Since 2016, sources like Gallup, the New York Times, and the Pew Research Center have increased the number of variables that they weigh to better represent the national population.

This may sound like an easy fix, and incorporating new variables will certainly improve polling in the future. However, the last two elections brought additional factors that could have an influence on the reliability of polls. In the 2016 election, the general disapproval of both candidates is thought to have led to many voters not deciding who to cast their vote for until very close to Election Day, if they voted at all. In this year’s election, Americans voted during a pandemic, which had a significant impact on voters’ plans for Election Day. Although polls aim to be nationally representative, factors like these could alter the outcome of the election regardless of what a national poll suggests.
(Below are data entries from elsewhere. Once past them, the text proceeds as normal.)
(** What one client-side load of a page leaves. *)
Lemma loadData_client (t : Tabelin) :
  clientPaged t →
  let t' := loadData t in
  let size := Z.pos (pageSize (options t)) in
  options t' = options t ∧
  currentPage t' = currentPage t ∧
  totalRecords t' = len (data (options t)) ∧
  totalPages t' = ceilDiv (len (data (options t))) (pageSize (options t)) ∧
  isBusy t' = false ∧
  renderedRows t'
  = slice (data (options t)) ((currentPage t - 1) * size)
          ((currentPage t - 1) * size + size).
Proof.
  intros (Hb & Hs & Hi & Hl).
  unfold loadData. rewrite Hb. cbn. rewrite Hs.
  unfold loadClientData. cbn. rewrite Hi, Hl. cbn.
  set (d := slice _ _ _).
  pose proof (renderedRows_renderData d (set_loading true (set_isBusy true t))) as Hr.
  unfold renderData in *. case_bool_decide; cbn in *; done.
Qed.

(** After a client-side load, [totalPages] is the ceiling of the row count
    over the page size. *)
Lemma loadData_totalPages (t : Tabelin) :
  clientPaged t →
  totalPages (loadData t)
  = ceilDiv (len (data (options t))) (pageSize (options t)).
Proof. intros Hc. apply (loadData_client t Hc). Qed.

(** The rows that [goToPage p] renders for a page in range. *)
Lemma goToPage_rows (t : Tabelin) (p : Z) :
  clientPaged t → 1 ≤ p ≤ totalPages t →
  let size := Pos.to_nat (pageSize (options t)) in
  renderedRows (goToPage p t)
  = take size (drop ((Z.to_nat p - 1) * size) (data (options t))).
Proof.
  intros Hc Hp size. unfold goToPage.
  assert (((p >=? 1) && (p <=? totalPages t) && negb (isBusy t)) = true) as ->.
  { destruct Hc as (-> & _). cbn. lia. }
  destruct (loadData_client (set_currentPage p t)) as (_ & _ & _ & _ & _ & Hr).
  { exact Hc. }
  rewrite Hr. cbn [currentPage set_currentPage options data pageSize].
  rewrite slice_take_drop by nia.
  f_equal; [unfold size; lia |]. f_equal.
  rewrite Z2Nat.inj_mul by lia. unfold size. lia.
Qed.

Lemma chunks_concat {A : Type} (s k : nat) (l : list A) :
  (length l ≤ k * s)%nat →
  concat (map (λ i, take s (drop (i * s) l)) (seq 0 k)) = l.
Proof.
  revert l. induction k as [| k IH]; intros l Hl.
  - destruct l; [done | cbn in Hl; lia].
  - cbn [seq map concat]. rewrite <- seq_shift, map_map.
    trans (take s l ++ drop s l); [| apply take_drop].
    f_equal.
    etrans; [| apply (IH (drop s l)); rewrite length_drop; lia].
    f_equal. apply map_ext. intros i.
    by rewrite drop_drop.
Qed.

(** The pages of a loaded client-side table, put end to end in page order,
    are the working data: every row is shown on exactly one page. *)
Theorem pages_cover_data (t : Tabelin) :
  clientPaged t →
  totalPages t = ceilDiv (len (data (options t))) (pageSize (options t)) →
  concat ((λ p, renderedRows (goToPage p t)) <$> pageNumbers (totalPages t))
  = data (options t).
Proof.
  intros Hc Ht.
  pose proof (ceilDiv_bounds (len (data (options t))) (pageSize (options t))) as Hb.
  rewrite <- Ht in Hb. unfold len in Hb.
  assert (0 ≤ totalPages t) as Hpos by nia.
  unfold pageNumbers. rewrite <- list_fmap_compose.
  etrans; [| apply (chunks_concat (Pos.to_nat (pageSize (options t)))
                                  (Z.to_nat (totalPages t))); nia].
  f_equal. apply list_fmap_ext. intros i j Hj.
  apply lookup_seq in Hj as [-> Hlt]. cbn.
  rewrite goToPage_rows by (done || lia).
  by replace (Z.to_nat (Z.of_nat i + 1) - 1)%nat with i by lia.
Qed.

Lemma pages_cover_data_witness :
  concat ((λ p, renderedRows (goToPage p table25)) <$> [1; 2; 3]) = seq 0 25.
Proof.
  apply (pages_cover_data table25); vm_compute; done.
Defined.

(** The scenario of C1 on the client: 25 rows, 10 to a page, make 3 pages,
    and page 3 shows the rows numbered 21 to 25. *)
Lemma table25_pages :
  totalPages table25 = 3 ∧
  renderedRows (goToPage 3 table25) = [20; 21; 22; 23; 24]%nat ∧
  ((λ l, getField (rowOf table25 l) "n") <$> renderedRows (goToPage 3 table25))
  = [VNum (Fin 21); VNum (Fin 22); VNum (Fin 23); VNum (Fin 24); VNum (Fin 25)].
Proof. vm_compute. done. Qed.
(** The engine's callbacks and messages leave the URL and the range
    string alone. *)
Lemma run_callbacks_range (cbs : list callback) (s : input_stream) :
  c_range (is_data (fold_left run_callback cbs s)) = c_range (is_data s)
  /\ c_url (is_data (fold_left run_callback cbs s)) = c_url (is_data s).
Proof.
  revert s. induction cbs as [|cb cbs IH]; intros s; [auto|].
  cbn [fold_left]. destruct (IH (run_callback s cb)) as [R U].
  rewrite R, U. destruct cb as [line|payload]; cbn [run_callback].
  - destruct (headerfunction_core line s) as (D & _). now rewrite D.
  - destruct payload; auto.
Qed.

Lemma info_read_loop_range (msgs : list CURLMsg) (s : input_stream) :
  c_range (is_data (snd (fst (info_read_loop msgs s)))) = c_range (is_data s)
  /\ c_url (is_data (snd (fst (info_read_loop msgs s)))) = c_url (is_data s).
Proof.
  revert s. induction msgs as [|m rest IH]; intros s; [auto|].
  cbn [info_read_loop]. destruct (msg m =? CURLMSG_DONE); [|apply IH].
  destruct (msg_result m =? CURLE_OK); cbn [negb]; [|auto].
  destruct (IH (on_data (set_c_eof true) s)) as [R U]. now rewrite R, U.
Qed.

Lemma info_read_range (e : engine) (s : input_stream) :
  c_range (is_data (snd (fst (input_curl_multi_info_read e s))))
  = c_range (is_data s).
Proof.
  unfold input_curl_multi_info_read.
  destruct (info_read_loop_range (pending e) s) as [R _].
  destruct (info_read_loop (pending e) s) as [[queue s1] ret]. exact R.
Qed.

Lemma perform_loop_range (again : Z -> input_stream -> bool) (fuel : nat)
  (e : engine) (s : input_stream) :
  c_range (is_data (out_stream (perform_loop again fuel e s)))
  = c_range (is_data s).
Proof.
  revert e s. induction fuel as [|fuel IH]; intros e s; [reflexivity|].
  cbn [perform_loop]. unfold curl_multi_perform.
  destruct (performs e) as [|p rest]; [reflexivity|].
  destruct (run_callbacks_range (pr_callbacks p) s) as [R _].
  destruct (again _ _).
  - rewrite IH. exact R.
  - exact R.
Qed.

(** X7.  When a seek takes the reconnect path to a target that is not the
    known size and returns true, one request has been started: the offset
    is the target, the rewind list is empty, the handle is the new one,
    the buffer list holds exactly the chunks that the new request has
    delivered so far, and the range string is the target in decimal
    followed by [-] when the target is above 0, and absent for target
    0.  The target is the absolute offset as the code computes it, a
    non-negative [off_t]. *)
Theorem seek_reconnect_success_state :
  forall (e e' : engine) (s s' : input_stream) (offset whence target : Z),
    is_seekable s = true ->
    seek_target s offset whence = Some target ->
    0 <= target < 2 ^ 63 -> target <> is_size s ->
    (whence =? SEEK_SET) && (offset =? 0)
      && ((is_offset s =? 0) || input_curl_can_rewind s) = false ->
    is_offset (fast_forward (length (c_buffers (is_data s))) target s)
      <> target ->
    input_curl_seek e s offset whence = Returns e' s' true ->
    is_offset s' = target
    /\ c_rewind (is_data s') = []
    /\ c_range (is_data s')
       = (if 0 <? target
          then Some (bytes (NilZero.string_of_int (Z.to_int target) ++ "-"))
          else None)
    /\ exists r used,
         inits e = r :: inits e'
         /\ init_ok r = true
         /\ c_easy (is_data s') = ir_easy r
         /\ performs e = used ++ performs e'
         /\ c_buffers (is_data s') = chunks used.
Proof.
  intros e e' s s' offset whence target Hseek Ht Hpos Hsize Hshort Hff.
  unfold input_curl_seek.
  assert (H1 : (whence =? SEEK_SET) && (offset =? 0) && (is_offset s =? 0)
               = false).
  { destruct ((whence =? SEEK_SET) && (offset =? 0)); [|reflexivity].
    cbn in *. now apply orb_false_iff in Hshort. }
  assert (H2 : (whence =? SEEK_SET) && (offset =? 0)
               && input_curl_can_rewind s = false).
  { destruct ((whence =? SEEK_SET) && (offset =? 0)); [|reflexivity].
    cbn in *. now apply orb_false_iff in Hshort. }
  rewrite H1, H2, Hseek, Ht. cbn [negb].
  destruct (Z.ltb_spec target 0); [lia|].
  destruct (fast_forward_fields (length (c_buffers (is_data s))) target s)
    as (Hsz & _).
  set (s1 := fast_forward (length (c_buffers (is_data s))) target s) in *.
  destruct (Z.eqb_spec target (is_offset s1)) as [Heq|_]; [congruence|].
  unfold seek_reconnect, input_curl_easy_free.
  set (e1 := match c_easy (is_data s1) with
             | Some _ => mk_engine (inits e) (performs e) (selects e) []
             | None => e
             end).
  assert (He1 : inits e1 = inits e /\ performs e1 = performs e)
    by (subst e1; destruct (c_easy (is_data s1)); auto).
  destruct He1 as [Hi1 Hp1].
  set (s2 := set_offset target (set_data _ s1)).
  assert (Hs2 : is_size s2 = is_size s) by (subst s2; cbn; exact Hsz).
  destruct (Z.eqb_spec (is_offset s2) (is_size s2)) as [Heq|_].
  { subst s2. cbn in Heq. cbn in Hs2. congruence. }
  destruct (input_curl_easy_init e1 s2) as [[[e2 s3] ret]|] eqn:Hinit;
    [|discriminate].
  apply easy_init_core in Hinit.
  destruct Hinit as (r & Hr & Hret & Hp2 & _ & _ & Hs3).
  assert (Hs3' : c_buffers (is_data s3) = [] /\ c_rewind (is_data s3) = []
                 /\ is_offset s3 = target
                 /\ c_easy (is_data s3) = ir_easy r
                 /\ c_range (is_data s3) = None)
    by (rewrite Hs3; cbn; auto).
  clear Hs3. destruct Hs3' as (B3 & R3 & O3 & E3 & G3).
  destruct ret; [|discriminate].
  set (s4 := if 0 <? is_offset s3 then _ else s3).
  assert (Hs4 : c_buffers (is_data s4) = [] /\ c_rewind (is_data s4) = []
                /\ is_offset s4 = target
                /\ c_easy (is_data s4) = ir_easy r
                /\ c_range (is_data s4)
                   = (if 0 <? target
                      then Some (bytes (NilZero.string_of_int
                                          (Z.to_int target) ++ "-"))
                      else None)).
  { subst s4. rewrite O3. destruct (0 <? target); cbn; auto 10. }
  destruct Hs4 as (B4 & R4 & O4 & E4 & G4).
  unfold input_curl_send_request.
  destruct (perform_loop_core
              (fun mcode _ => mcode =? CURLM_CALL_MULTI_PERFORM)
              (length (performs e2)) e2 s4)
    as (used & Hu & (B5 & R5 & O5 & E5) & Hi5 & _).
  pose proof (perform_loop_range
                (fun mcode _ => mcode =? CURLM_CALL_MULTI_PERFORM)
                (length (performs e2)) e2 s4) as G5.
  cbv zeta in *.
  destruct (perform_loop _ _ e2 s4) as [e3 s5 mcode|e3 s5]; [|discriminate].
  cbn in Hu, B5, R5, O5, E5, Hi5, G5.
  destruct (mcode =? CURLM_OK); [|discriminate].
  pose proof (info_read_range e3 s5) as G6.
  destruct (input_curl_multi_info_read e3 s5) as [[e4 s6] ret] eqn:Hinfo.
  apply info_read_core in Hinfo.
  destruct Hinfo as (Hp6 & Hi6 & _ & (B6 & R6 & O6 & E6) & _).
  cbn in G6.
  intros Hr0; inversion Hr0; subst e4 s6 ret; clear Hr0.
  split; [congruence|]. split; [congruence|]. split; [congruence|].
  exists r, used. repeat split; try congruence.
  rewrite B6, B5, B4. cbn. unfold chunks. cbn. now rewrite app_nil_r.
Qed.

Lemma seek_reconnect_success_state_witness :
  let o1 := input_curl_open true seekable_engine plain_url in
  let o2 := input_curl_seek (out_engine o1) (out_stream o1) 1000 SEEK_SET in
  is_offset (out_stream o2) = 1000
  /\ c_rewind (is_data (out_stream o2)) = []
  /\ c_range (is_data (out_stream o2)) = Some (bytes "1000-")
  /\ exists r used,
       inits (out_engine o1) = r :: inits (out_engine o2)
       /\ init_ok r = true
       /\ c_easy (is_data (out_stream o2)) = ir_easy r
       /\ performs (out_engine o1) = used ++ performs (out_engine o2)
       /\ c_buffers (is_data (out_stream o2)) = chunks used.
Proof.
  cbv zeta.
  apply (seek_reconnect_success_state
           (out_engine (input_curl_open true seekable_engine plain_url)) _
           (out_stream (input_curl_open true seekable_engine plain_url)) _
           1000 SEEK_SET 1000).
  - reflexivity.
  - reflexivity.
  - lia.
  - vm_compute. discriminate.
  - reflexivity.
  - vm_compute. discriminate.
  - vm_compute. reflexivity.
Defined.

(** ** Rewinding and reading *)

(** X9.  [input_curl_rewind] puts back exactly what had been read: the
    unread bytes afterwards are the bytes of the rewind list and of the
    read part of the first buffer, followed by the bytes that were unread
    before.  On a well-formed stream the result is a stream at its start:
    offset 0, rewind list empty, no buffer partly read. *)
Theorem rewind_restores_read_bytes :
  forall s : input_stream,
    unread (input_curl_rewind s) = replayed s ++ unread s
    /\ is_offset (input_curl_rewind s) = 0
    /\ c_rewind (is_data (input_curl_rewind s)) = []
    /\ (wf_stream s -> at_start (input_curl_rewind s)).
Proof.
  intros s. split; [|split; [reflexivity|split; [reflexivity|]]].
  - unfold unread, unread_c, replayed, input_curl_rewind. cbn.
    rewrite map_app, concat_app, map_map, <- app_assoc. f_equal.
    destruct (c_buffers (is_data s)) as [|b rest]; [reflexivity|].
    cbn [read_part map concat].
    change (unread_of (reset_buffer b)) with (buf_data b).
    rewrite app_assoc. f_equal. unfold unread_of. symmetry.
    apply firstn_skipn.
  - intros Hwf. pose proof (input_curl_rewind_wf s Hwf) as (Hok & Hfr & _).
    destruct Hwf as (_ & Hfresh & _).
    unfold at_start. split; [reflexivity|]. split; [reflexivity|].
    revert Hok Hfr. unfold input_curl_rewind. cbn.
    set (l := map reset_buffer (c_rewind (is_data s)) ++ _).
    assert (Hhead : match l with [] => True | b :: _ => buffer_fresh b end).
    { subst l. destruct (c_rewind (is_data s)); cbn.
      - destruct (c_buffers (is_data s)); cbn; [exact I|reflexivity].
      - reflexivity. }
    clearbody l. intros Hok Hfr. destruct l as [|b l]; [constructor|].
    cbn in Hfr. inversion Hok; subst.
    constructor; [split; assumption|].
    apply Forall_forall. intros x Hx.
    rewrite Forall_forall in Hfr. rewrite Forall_forall in H2. auto.
Qed.

(** X10.  [read] never returns more bytes than were asked for. *)
Theorem read_returns_at_most_size :
  forall (e : engine) (s : input_stream) (size : nat),
    (length (out_bytes (input_curl_read e s size)) <= size)%nat.
Proof.
  intros e s size. rewrite input_curl_read_unfold.
  destruct (read_fill _ _ e s) as [e1 s1 [|]|e1 s1]; cbn; try lia.
  destruct (read_send_spec s1 size) as (Ho & _). cbv zeta in Ho.
  rewrite Ho, length_firstn. lia.
Qed.
(** * Classical ciphers of [Security_Assignment.py]: a shallow embedding

    The Python module is a library of paired encrypt/decrypt functions over
    text.  Each function is embedded as a Rocq function of the same name,
    loop by loop.

    - A Python [str] is the list of its Unicode code points ([Z]); [ord] and
      [chr] are then the identity, and a one-character string is a
      character.
    - A Python exception is a [Raise] result; a function that cannot raise
      is a plain function.
    - [print] is recorded as the list of printed lines next to the returned
      value.
    - Integers are [Z]; [%] and [//] are [Z.modulo] and [Z.div], which round
      towards minus infinity as Python does, and raise on a zero divisor.
    - [random.Random(seed).shuffle] belongs to the Python library and is a
      parameter of the Disruptive cipher.

    The definitions come first, then the lemmas cipher by cipher, then the
    claims, then further properties of the code. *)

From Stdlib Require Import ZArith List Lia Bool Ascii Znumtheory Permutation FinFun.
From Stdlib Require String.
Import ListNotations String.StringSyntax.
Delimit Scope string_scope with string.
Bind Scope string_scope with String.string.
Open Scope Z_scope.

(** ** Python values *)

(** A character is its code point, a [str] the list of its characters. *)
Abbreviation char := Z (only parsing).
Abbreviation str := (list Z) (only parsing).

Definition ord (a : ascii) : char := Z.of_nat (nat_of_ascii a).

(** String literals of the source, as code points. *)
Definition lit (x : String.string) : str :=
  map ord (String.list_ascii_of_string x).

Definition len {A : Type} (l : list A) : Z := Z.of_nat (List.length l).

(** [OutOfFuel] is not a Python exception: it marks a [while] loop of the
    model that was cut short by its iteration bound. *)
Inductive exn : Type :=
| IndexError
| KeyError
| TypeError
| ZeroDivisionError
| OutOfFuel.

Inductive result (A : Type) : Type :=
| Ok (a : A)
| Raise (e : exn).
Arguments Ok {A} a.
Arguments Raise {A} e.

Definition bind {A B : Type} (m : result A) (k : A -> result B) : result B :=
  match m with
  | Ok a => k a
  | Raise e => Raise e
  end.

Declare Scope py_scope.
Delimit Scope py_scope with py.
Notation "x <- m ;; k" := (bind m (fun x => k))
  (at level 61, m at next level, right associativity) : py_scope.
Notation "' p <- m ;; k" := (bind m (fun x => let p := x in k))
  (at level 61, p pattern, m at next level, right associativity) : py_scope.
Open Scope py_scope.

(** [for x in l: s = body(s, x)], stopping at the first exception. *)
Fixpoint foldM {A S : Type} (body : S -> A -> result S) (l : list A) (s0 : S)
  : result S :=
  match l with
  | [] => Ok s0
  | x :: l' => s1 <- body s0 x ;; foldM body l' s1
  end.

(** [[f(x) for x in l]]. *)
Fixpoint mapM {A B : Type} (f : A -> result B) (l : list A) : result (list B) :=
  match l with
  | [] => Ok []
  | x :: l' => y <- f x ;; ys <- mapM f l' ;; Ok (y :: ys)
  end.

(** [range(a, b)], [range(a, b, -1)] and [range(a, b, 2)]. *)
Definition range (a b : Z) : list Z :=
  map (fun k => a + Z.of_nat k) (seq 0 (Z.to_nat (b - a))).

Definition range_down (a b : Z) : list Z :=
  map (fun k => a - Z.of_nat k) (seq 0 (Z.to_nat (a - b))).

Definition range2 (a b : Z) : list Z :=
  map (fun k => a + 2 * Z.of_nat k) (seq 0 (Z.to_nat ((b - a + 1) / 2))).

Definition enumerate {A : Type} (l : list A) : list (Z * A) :=
  combine (range 0 (len l)) l.

(** [l[i]]: a negative index counts from the end, an index outside
    [-len(l) .. len(l)-1] raises [IndexError]. *)
Definition norm_index {A : Type} (l : list A) (i : Z) : result nat :=
  if (0 <=? i) && (i <? len l) then Ok (Z.to_nat i)
  else if (- len l <=? i) && (i <? 0) then Ok (Z.to_nat (len l + i))
  else Raise IndexError.

Definition getitem {A : Type} (l : list A) (i : Z) : result A :=
  n <- norm_index l i ;;
  match nth_error l n with
  | Some x => Ok x
  | None => Raise IndexError
  end.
The 2016 election also emphasized the difference between the popular vote and Electoral College outcomes, with Clinton winning the popular vote by 2.9 million votes but Trump surpassing her electoral votes by 74 electors. The electoral college is a system in place to help equalize state interests when there are large state population disparities, which changes the effect of a vote on the election outcome depending on where the voter lives. Statistics that claim to represent the likelihood of a candidate to win do not take the electoral system into account, only representing the popular vote outcome. In this sense, pollsters’ claims in 2016 were not wrong — more Americans were in favor of Clinton even though Trump won the election. 

Political polling relies on both the pollster and general public to be successful. Pollsters should continue to account for undersampled groups, reduce biases, and be transparent in their methodologies while the public should be active in their role of finding trustworthy sources and understanding the limitations of statistics. Political polls should not be regarded as the end-all, be-all, but with a healthy balance of knowledge and skepticism, polls can be trusted and used as a tool in gauging public interests.